I stepped around him and followed his gaze to a spot on the body's inner thigh. At first, all I saw were a bunch of deep cuts, like razor slices. But as I stared, they turned into letters. And then a word.

Kelsa.

"Fuck me," I said.

Kelsa was the goblin Queen who'd ordered me captured, tortured, raped and left to die, all at the orders of an elf whose grand plan included stealing Wyatt's free will. I killed her a few months ago, at the same time the rest of the goblins went underground. Seeing her name carved on the leg of a dead human said one clear thing to me: this was fucking personal.

* * *

After Wyatt took a few pictures of the carved name with his phone, we put the body back and then got the hell out of there. I texted Milo and Marcus that we were leaving, so they'd meet us at the arranged location.

They were already waiting when we arrived, leaning against the metal barrier that protected one side of the sidewalk from a steep drop into the Anjean River, as though they had every right to be loitering there at one-thirty in the morning. The rush of the river below us was the only real sound as Wyatt and I made our way toward them.

I was still a little shaky after our morgue trip and had broken a sweat the instant we stepped outside into the humid late-summer air. Usually I'm better at hiding my immediate need to vomit, but I must not have been doing a very good job on approach because Milo stood up straight as soon as he got a good look.

"Evy?" he said.

"I'm okay," I replied.

"That bad?"

"Worse, but it was definitely goblins."

"This behavior is extremely unusual," Marcus said. He hadn't moved from his casual lean against the rail, and the female in me appreciated the way he could make such a simple stance look sexy. Marcus was tall and muscular (but not muscle bound), with tan skin and long, black hair he liked to wear in a ponytail at the nape of his neck. A little bit of scruff on his chin—not quite a goatee, but more than a soul patch—gave him a look I could only describe as "pirate."

Contrast to Milo Gant, who was about my height of five-foot-seven, and lean enough to occasionally appear scrawny, despite his speed and strength.
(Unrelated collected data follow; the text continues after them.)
(* ===== verification/Philosophers.v ===== *)
(** [src/exercises/multi_threading/semaphores]: the dining philosophers, each a process,
    with one semaphore per fork; [waiter.cc] lays the table and [solution.cc] is a
    philosopher.  Both forks are taken by one semop(2).  Shown for any processes and
    every interleaving: nobody eats with a fork that another holds, the semaphores say
    which forks are free, and somebody can always go on. *)

From stdpp Require Import prelude list relations.
From Stdlib Require Import ZArith Lia.
From S2P Require Import Prelude Threads Alarms.

Module Philosophers.
Open Scope stmt_scope.

Definition NPHIL : nat := 5.

(** The semaphores of the set. *)
Abbreviation sems := (list Z).
(** A philosopher knows its number. *)
Record local := mkLocal { id : nat }.
Definition code_t : Type := stmt sems local.

(** semop(2): all operations or none; [None] when the caller must wait. *)
Fixpoint semop (sops : list (nat * Z)) (s : sems) : option sems :=
  match sops with
  | [] => Some s
  | (num, op) :: r =>
      match s !! num with
      | Some v => if v + op <? 0 then None else semop r (<[num := v + op]> s)
      | None => None
      end
  end.

(** [waiter.cc]: one fork in every place, whatever was there. *)
Fixpoint lay (i n : nat) (s : sems) : sems :=
  match n with O => s | S n => lay (S i) n (<[i := 1]> s) end.
Definition waiter (s : sems) : sems := lay 0 NPHIL s.

Definition next (id : nat) : nat := if (id =? NPHIL - 1)%nat then 0 else id + 1.
Definition sops (amount : Z) (l : local) : list (nat * Z) := [(id l, amount); (next (id l), amount)].
Definition forks (amount : Z) : code_t :=
  SAwait (fun m l => bool_decide (is_Some (semop (sops amount l) m)))
         (fun m l => (default m (semop (sops amount l) m), l)).
Definition activity : code_t := SDo (fun m l => (m, l)).
Definition philosopher : code_t :=
  SWhile (fun _ _ => true) (forks (-1) ;; activity ;; forks 1 ;; activity).
Definition code (_ : nat) : list (instr sems local) := compile philosopher.

(** The check of the argument: the number when the process goes on. *)
Definition main (arg : Z) : option nat :=
  if (arg <? 0) || (Z.of_nat NPHIL <=? arg) then None else Some (Z.to_nat arg).
(** Processes with these arguments, at a laid table. *)
Definition start (garbage : sems) (args : list Z) : config sems local :=
  mkConfig (waiter garbage) None ((fun n => mkThread 0 Running (mkLocal n)) <$> omap main args).

(** * Proof outline *)

Definition eating (pc : nat) : bool := span 2 3 pc.
Definition uses (id k : nat) : bool := (k =? id)%nat || (k =? next id)%nat.

Inductive ctr := KFork (k : nat).
Definition count (x : ctr) (m : sems) : Z := let '(KFork k) := x in match m !! k with Some v => 1 - v | None => 0 end.
Definition weight (_ pc : nat) (l : local) (x : ctr) : Z := let '(KFork k) := x in b2z (eating pc && uses (id l) k).
Definition inside (_ _ : nat) : bool := false.
Definition says (_ _ : nat) (_ : sems) (_ : local) : Prop := True.
Definition lsays (_ pc : nat) (l : local) : Prop := (id l < NPHIL)%nat /\ (pc < 6)%nat.
Definition good (m : sems) : Prop := exists a b c d e, m = [a; b; c; d; e] /\ 0 <= a <= 1 /\ 0 <= b <= 1 /\ 0 <= c <= 1 /\ 0 <= d <= 1 /\ 0 <= e <= 1.

Lemma phil_weight_01 t pc l x : 0 <= weight t pc l x <= 1.
Proof. destruct x as [k]. unfold weight, b2z. destruct (eating pc && uses (id l) k); lia. Qed.

(** Five cases for the number of the philosopher. *)
Lemma five n : (n < NPHIL)%nat -> n = 0%nat \/ n = 1%nat \/ n = 2%nat \/ n = 3%nat \/ n = 4%nat.
Proof. unfold NPHIL. lia. Qed.
Ltac five H := apply five in H; destruct H as [-> |[-> |[-> |[-> | ->]]]].

Lemma take_forks n m m' : (n < NPHIL)%nat -> good m -> semop (sops (-1) (mkLocal n)) m = Some m' ->
  good m' /\ forall k, count (KFork k) m' = count (KFork k) m + b2z (uses n k).
Proof.
  intros Hn (a & b & c & d & e & -> & Ha & Hb & Hc & Hd & He) E.
  five Hn; cbn in E; repeat (case_match; try done); simplify_eq; zbool;
    (split; [do 5 eexists; split_and!; [reflexivity|lia..]|]);
    intros [|[|[|[|[|k]]]]]; cbn; lia.
Qed.
Lemma give_forks n m : (n < NPHIL)%nat -> good m -> (forall k, uses n k = true -> 1 <= count (KFork k) m) -> exists m',
  semop (sops 1 (mkLocal n)) m = Some m' /\ good m' /\ forall k, count (KFork k) m' = count (KFork k) m - b2z (uses n k).
Proof.
  intros Hn (a & b & c & d & e & -> & Ha & Hb & Hc & Hd & He) Hu.
  assert (forall k, uses n k = true -> 1 <= count (KFork k) [a; b; c; d; e]) as Hu' by done.
  pose proof (Hu n) as H1. pose proof (Hu' (next n)) as H2.
  five Hn; cbn in H1, H2; specialize (H1 eq_refl); specialize (H2 eq_refl); cbn;
    repeat (case_match; zbool; [lia|]); eexists; (split; [reflexivity|]);
    (split; [do 5 eexists; split_and!; [reflexivity|lia..]|]); intros [|[|[|[|[|k]]]]]; cbn; lia.
Qed.
(** With all forks on the table a philosopher can take two. *)
Lemma forks_free n m : (n < NPHIL)%nat -> good m -> (forall k, count (KFork k) m = 0) -> is_Some (semop (sops (-1) (mkLocal n)) m).
Proof.
  intros Hn (a & b & c & d & e & -> & Ha & Hb & Hc & Hd & He) H0.
  pose proof (H0 0%nat). pose proof (H0 1%nat). pose proof (H0 2%nat). pose proof (H0 3%nat). pose proof (H0 4%nat). cbn in *.
  five Hn; cbn; repeat (case_match; zbool; [lia|]); by eexists.
Qed.

#[local] Arguments semop : simpl never.
#[local] Arguments sops : simpl never.

Section outline.
Context (N : Z).

Lemma phil_ok t pc : ok code count weight inside says lsays good N t pc.
Proof.
  destruct pc as [|[|[|[|[|[|pc]]]]]]; unfold ok; cbn.
  - split; (split; [by left|]); intros m l (H & [Hl _] & _) E; [|done]. split_and!; [by intros []|split; [done|lia]|done].
  - split; [done|]. split; [done|]. intros m l (H & [Hl _] & _) Hb. apply bool_decide_eq_true in Hb as [m' E].
    destruct l as [n]. rewrite E. cbn. destruct (take_forks n m m' Hl (f_G _ _ _ _ _ _ _ _ H) E) as [HG Hc].
    split_and!; [intros [k]; rewrite Hc; cbn; lia|done|split; [done|lia]|done|done].
  - split; [done|]. intros m l (H & [Hl _] & _) _. split_and!; [intros []; cbn; lia|apply H|split; [done|lia]|done|done].
  - split; [done|]. split; [done|]. intros m l (H & [Hl _] & _) _. destruct l as [n].
    destruct (give_forks n m Hl (f_G _ _ _ _ _ _ _ _ H)) as (m' & E & HG & Hc).
    { intros k Hk. pose proof (f_count _ _ _ _ _ _ _ _ H (KFork k)) as Hw. cbn in Hw. rewrite Hk in Hw. cbn in Hw. cbn. lia. }
    rewrite E. cbn. split_and!; [intros [k]; rewrite Hc; cbn; lia|done|split; [done|lia]|done|done].
  - split; [done|]. intros m l (H & [Hl _] & _) _. split_and!; [intros []; cbn; lia|apply H|split; [done|lia]|done|done].
  - split; [by left|]. intros m l (H & [Hl _] & _) _. split_and!; [by intros []|split; [done|lia]|done].
  - done.
Qed.
End outline.

Lemma phil_queueing t : forallb queueing (code t) = true.
Proof. done. Qed.

Section reachable.
Context (garbage : sems) (args : list Z) (Hg : length garbage = NPHIL).
Abbreviation N := (Z.of_nat (length (omap main args))).
Abbreviation INV := (Inv code count weight inside says lsays good N).

Lemma laid : waiter garbage = [1; 1; 1; 1; 1].
Proof using Hg. destruct garbage as [|? [|? [|? [|? [|? [|]]]]]]; done. Qed.
Lemma seated t th : threads (start garbage args) !! t = Some th -> exists n, th = mkThread 0 Running (mkLocal n) /\ (n < NPHIL)%nat.
Proof.
  cbn. rewrite list_lookup_fmap. intros (n & Hn & ->)%fmap_Some. exists n. split; [done|].
  apply list_elem_of_lookup_2, list_elem_of_omap in Hn as (x & _ & Hx). unfold main in Hx.
  destruct ((x <? 0) || (Z.of_nat NPHIL <=? x)) eqn:E; [done|]. zbool. simplify_eq. lia.
Qed.
Lemma none_eating x a (ns : list nat) : total weight x a ((fun n => mkThread 0 Running (mkLocal n)) <$> ns) = 0.
Proof. revert a. induction ns as [|n ns IH]; intros a; [done|]. cbn. rewrite IH. by destruct x. Qed.

Lemma phil_start_inv : INV (start garbage args).
Proof using Hg.
  constructor.
  - cbn. by rewrite length_fmap.
  - intros t. split; [done|]. by intros (th & _ & _ & Hin).
  - done.
  - intros x. cbn [mem start threads]. rewrite none_eating, laid. destruct x as [[|[|[|[|[|k]]]]]]; done.
  - cbn [mem start]. rewrite laid. do 5 eexists. split_and!; [reflexivity|lia..].
  - by intros t th (n & -> & _)%seated.
  - intros t th (n & -> & Hn)%seated. split; [done|cbn; lia].
Qed.
Lemma phil_reachable cf : rtc (step code) (start garbage args) cf -> INV cf.
Proof using Hg.
  intros Hr. eapply inv_reachable; [apply phil_weight_01|apply phil_ok|apply phil_start_inv|exact Hr].
Qed.
End reachable.

(** C21: The dining philosophers, whatever processes sit down at the table and however
    they interleave: two that eat at the same time share no fork; a semaphore is 0
    exactly when its fork is in use and 1 otherwise; and as long as there is a
    philosopher some process can go on. *)
Theorem philosophers_correct garbage args cf :
  length garbage = NPHIL -> rtc (step code) (start garbage args) cf ->
  (forall t1 t2 th1 th2 k, t1 <> t2 -> threads cf !! t1 = Some th1 -> threads cf !! t2 = Some th2 ->
     eating (t_pc th1) = true -> eating (t_pc th2) = true ->
     uses (id (t_loc th1)) k = true -> uses (id (t_loc th2)) k = false) /\
  (forall k v, mem cf !! k = Some v ->
     (v = 0 \/ v = 1) /\
     (v = 0 <-> exists t th, threads cf !! t = Some th /\ eating (t_pc th) = true /\ uses (id (t_loc th)) k = true)) /\
  (threads cf <> [] -> ~ blocked code cf).
Proof.
  intros Hg Hr. pose proof (phil_reachable garbage args Hg cf Hr) as HI. pose proof (inv_G _ _ _ _ _ _ _ _ _ HI) as HG.
  pose proof (inv_count _ _ _ _ _ _ _ _ _ HI) as Hc.
  assert (forall k v, mem cf !! k = Some v -> 0 <= v <= 1) as Hv.
  { destruct HG as (a & b & c & d & e & -> & ?). intros [|[|[|[|[|k]]]]] v Hk; cbn in Hk; simplify_eq; lia. }
  split_and!.
  - intros t1 t2 th1 th2 k Hne H1 H2 E1 E2 U1. destruct (uses (id (t_loc th2)) k) eqn:U2; [exfalso|done].
    pose proof (total_two weight phil_weight_01 (KFork k) 0 _ _ _ _ _ Hne H1 H2) as Ht. cbn [weight] in Ht.
    rewrite E1, E2, U1, U2, <- Hc in Ht. cbn in Ht. destruct (mem cf !! k) as [v|] eqn:Ek; [|lia]. pose proof (Hv _ _ Ek). lia.
  - intros k v Hk. pose proof (Hv _ _ Hk). specialize (Hc (KFork k)). cbn [count] in Hc. rewrite Hk in Hc.
    split; [lia|]. split.
    + intros ->. destruct (total_pos weight (KFork k) 0 (threads cf)) as (t & th & Ht & Hw); [lia|]. exists t, th. cbn [weight] in Hw.
      destruct (eating (t_pc th) && uses (id (t_loc th)) k) eqn:E; [|cbn in Hw; lia]. apply andb_true_iff in E as []. done.
    + intros (t & th & Ht & He & Hu). pose proof (total_bounds weight phil_weight_01 (KFork k) 0 _ _ _ Ht) as Hb.
      cbn [weight] in Hb. rewrite He, Hu in Hb. cbn [andb b2z] in Hb. lia.
  - intros Hne Hb.
    assert (forall t th, threads cf !! t = Some th -> t_pc th = 1%nat /\ bool_decide (is_Some (semop (sops (-1) (t_loc th)) (mem cf))) = false) as Hall.
    { intros t th Ht. pose proof (inv_lsays _ _ _ _ _ _ _ _ _ HI _ _ Ht) as [Hl Hpc].
      destruct (blocked_awaits code count weight inside says lsays good _ (phil_ok _) phil_queueing _ _ _ HI Hb Ht) as [[_ Hf]|(b & f & Hi & Hbf)].
      - apply lookup_ge_None in Hf. cbn in Hf. lia.
      - destruct th as [pc st [n]]. cbn [t_pc t_loc] in *. destruct pc as [|[|[|[|[|[|pc]]]]]]; try discriminate; cbn in Hi; injection Hi as <- _.
        + done.
        + exfalso. destruct (give_forks n (mem cf) Hl HG) as (m' & E & _).
          { intros k Hk. pose proof (f_count _ _ _ _ _ _ _ _ (inv_facts _ _ _ _ _ _ _ _ phil_weight_01 _ _ _ HI Ht) (KFork k)) as Hw.
            cbn in Hw. rewrite Hk in Hw. cbn in Hw |- *. lia. }
          rewrite E in Hbf. by rewrite bool_decide_true in Hbf by (by eexists). }
    destruct (threads cf) as [|th ths] eqn:Eth; [done|]. destruct (Hall 0%nat th eq_refl) as [_ Hf].
    assert (forall k, count (KFork k) (mem cf) = 0) as H0.
    { intros k. rewrite Hc. destruct (decide (0 < total weight (KFork k) 0 (th :: ths))) as [Hpos|].
      - destruct (total_pos weight (KFork k) 0 _ Hpos) as (t & th' & Ht & Hw). destruct (Hall t th' Ht) as [Hpc _].
        cbn [weight] in Hw. rewrite Hpc in Hw. cbn in Hw. lia.
      - pose proof (total_nonneg weight phil_weight_01 (KFork k) 0 (th :: ths)). lia. }
    pose proof (inv_lsays _ _ _ _ _ _ _ _ _ HI 0%nat th ltac:(by rewrite Eth)) as [Hl _].
    destruct (t_loc th) as [n]. pose proof (forks_free n (mem cf) Hl HG H0) as Hs. by rewrite bool_decide_true in Hf.
Qed.

(** Three philosophers, two of them neighbours; the first and the third eat. *)
Definition demo : config sems local :=
  run_schedule code (replicate 2 (0, 0) ++ replicate 2 (1, 0) ++ replicate 2 (2, 0))%nat (start [0; 0; 0; 0; 0] [0; 1; 2; 9]).
Lemma philosophers_correct_witness : mem demo = [0; 0; 0; 0; 1] /\ ~ blocked code demo.
Proof.
  destruct (philosophers_correct [0; 0; 0; 0; 0] [0; 1; 2; 9] demo) as (_ & _ & H); [reflexivity|apply run_schedule_reachable|].
  split; [vm_compute; reflexivity|]. apply H. vm_compute. discriminate.
Defined.
End Philosophers.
He had sandy brown hair and brown eyes that, once upon a time, I'd have described as kind. Nowadays they were mostly cold. Mostly, depending on the company he kept. Lately Marcus was one of the only people who could make Milo smile.

"There was more," Wyatt said and held out his phone. "They're making this personal for Evy."

Marcus studied the image, while Milo blanched and looked away—the photo did have an unfortunate angle of the dead man's mangled testicles. "What's your assessment?" Marcus asked.

"That whatever's happening isn't random," Wyatt replied. "We know the goblin warriors can't plan for shit, so at least one of the Queens has been cooking this up for a while. Maybe since Kelsa died."

"Could it be tied to the Fey?"

"Possibly. They followed orders from an elf once, so it isn't outside the realm of possibility for them to follow the orders of a sprite."